Weidmüller Besuch CDU Lippe

Dr. Eberhard Niggemann, Kerstin Vieregge, Christian Haase, Friedel Heuwinkel und Elke Eckstein (v.l.n.r.) tauschten sich zusammen mit knapp 60 weiteren Besuchern über Chancen und Möglichkeiten
der Digitalisierung aus.

„Industrie 4.0 und die Digitalisierung verändern nicht nur die zukünftige Produktion – sie werden auch erhebliche Auswirkungen auf die Art der Qualifizierung haben. Auswirkungen, die uns heute noch nicht alle bewusst sind, die uns aber vor große Herausforderungen stellen werden“, erklärt Niggemann.
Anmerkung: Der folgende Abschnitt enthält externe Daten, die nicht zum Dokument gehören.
(** The native tests' reset: the members as constructed. *)
(* [src ESP_AKS/lib/RelayManager/RelayManager.cpp:127-134 resetForTest] *)
Definition resetForTest (s : relay_mgr) : relay_mgr :=
  {| s_relayState := 0; s_initialized := false; s_spiDev := false; s_actuatorFault := false;
            s_lastVerifyMs := 0; s_verifyStarted := false |}.

(* [src ESP_AKS/lib/RelayManager/RelayManager.cpp:250-252 hasActuatorFault] *)
Definition hasActuatorFault (s : relay_mgr) : bool := s_actuatorFault s.

(* [src ESP_AKS/lib/RelayManager/RelayManager.cpp:254-256 clearActuatorFault] *)
Definition clearActuatorFault : RelayM () := upd (λ s, {| s with s_actuatorFault := false |}).

End Driver.

(** ** What the outputs do

    Channel [ch] is driven by bit [ch] of port A (0..7) or bit [ch - 8] of port B.
    Its contactor is energised when the pin is an output and drives low. *)
Section Outputs.
Context {D : Type} `{Mcp23s17Read D}.

Definition contactor_closed (d : D) (ch : Z) : bool :=
  if ch <? 8
  then negb (Z.testbit (chip_reg d MCP23S17_IODIRA) ch) && negb (Z.testbit (chip_reg d MCP23S17_OLATA) ch)
  else negb (Z.testbit (chip_reg d MCP23S17_IODIRB) (ch - 8)) &&
       negb (Z.testbit (chip_reg d MCP23S17_OLATB) (ch - 8)).

(** The registers hold the active-low image of [cur] on output pins. *)
Record driven (d : D) (cur : Z) : Prop := {
  dr_olata : chip_reg d MCP23S17_OLATA = Z.land (u16 (Z.lnot cur)) 0xFF;
  dr_olatb : chip_reg d MCP23S17_OLATB = Z.land (Z.shiftr (u16 (Z.lnot cur)) 8) 0xFF;
  dr_iodira : chip_reg d MCP23S17_IODIRA = 0;
  dr_iodirb : chip_reg d MCP23S17_IODIRB = 0;
}.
Gleichzeitig bietet die Digitalisierung aber auch viele Chancen, mit denen sich Unternehmen früh genug intensiv beschäftigen müssen. Erste Einblicke in diese vielfältigen Möglichkeiten erhielten die Besucher an drei verschiedenen Stationen – unter anderem zu den unterschiedlichen Projekten der Weidmüller Akademie wie zum Beispiel dem Einsatz von Augmented Reality mittels einer HoloLens. „Diese Möglichkeiten der Digitalisierung müssen auch stärker in den Schulen zum Einsatz kommen und bei den Investitionen in das Bildungssystem berücksichtigt werden“, verdeutlicht Niggemann.
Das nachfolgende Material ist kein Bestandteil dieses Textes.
(* ===== verification/VcuLogicCorrect.v ===== *)
(** The theorems about [VcuLogic.v], proved against the queue laws and the relay
    driver contract only: a refinement of [run] to an abstract machine on (state,
    commanded contactor mask), the priority of the bypass flags, the reachability
    invariant, and the bounded opening of the contactors in the safe states. *)
From S2P Require Import Prelude SystemConfig VehicleData FreeRtos IRelayActuator VcuSafety VcuLogic.
From stdpp Require Import relations.
Open Scope Z_scope.

Definition is_safe_state (s : VcuState.t) : Prop :=
  s = VcuState.EMERGENCY_STOP ∨ s = VcuState.FAULT.
Definition is_live_state (s : VcuState.t) : Prop := s = VcuState.READY ∨ s = VcuState.DRIVE.

(** A condition critical in any state is critical in the safe states. *)
Lemma critical_in_safe d s s' : hasCriticalCondition d s = true → is_safe_state s' →
  hasCriticalCondition d s' = true.
Proof.
  unfold hasCriticalCondition. intros Hc [->| ->];
    rewrite !(bool_decide_eq_false_2 (_ = VcuState.IDLE)) by done;
    destruct (negb (TEL_motorErrorFlags d =? 0) || _); [done| |done|];
    destruct (TEL_motorTimeoutActive d), (TEL_bmsTimeoutActive d); cbn [andb negb] in *; done.
Qed.

(** ** The abstract machine

    One tick on (state, mask of the contactors commanded closed), with the inputs
    of the tick: the two bypass flags, the oldest queued event, the telemetry
    snapshot and the latched actuator fault. *)
Record tick_input := {
  in_estop : bool;
  in_fault : bool;
  in_event : option VcuEvent.t;
  in_data : TelemetryData;
  in_actuator : bool;
}.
Bei dem anschließenden Vortrag nach der Besichtigung der Akademie hob auch Elke Eckstein, Mitglied des Vorstands und Chief Digital Officer der Weidmüller Gruppe, die Bedeutung der Digitalisierung hervor: „Industrie 4.0 ist eines der Zukunftsthemen schlechthin und ich freue mich, dass dieses Thema und das Engagement von Weidmüller auf diesem Gebiet auf so großes Interesse stößt.“ Ähnlich sah dies auch Kerstin Vieregge: „Die Digitalisierung ist ein zentrales Thema der CDU. Die Welt ändert sich und es ist wichtig, dass wir keine Angst vor diesen Veränderungen haben, sondern diese Herausforderungen proaktiv angehen und uns intensiv mit den Chancen und Möglichkeiten beschäftigen.“

Weidmüller – Partner der Industrial Connectivity.

Als erfahrene Experten unterstützt Weidmüller Kunden und Partner auf der ganzen Welt mit Produkten, Lösungen und Services im industriellen Umfeld von Energie, Signalen und Daten. Die Unternehmensgruppe Weidmüller verfügt über Produktionsstätten, Vertriebsgesellschaften und Vertretungen in mehr als 80 Ländern. Im Geschäftsjahr 2016 erzielte Weidmüller einen Umsatz von 680 Mio. Euro mit rund 4.500 Mitarbeitern.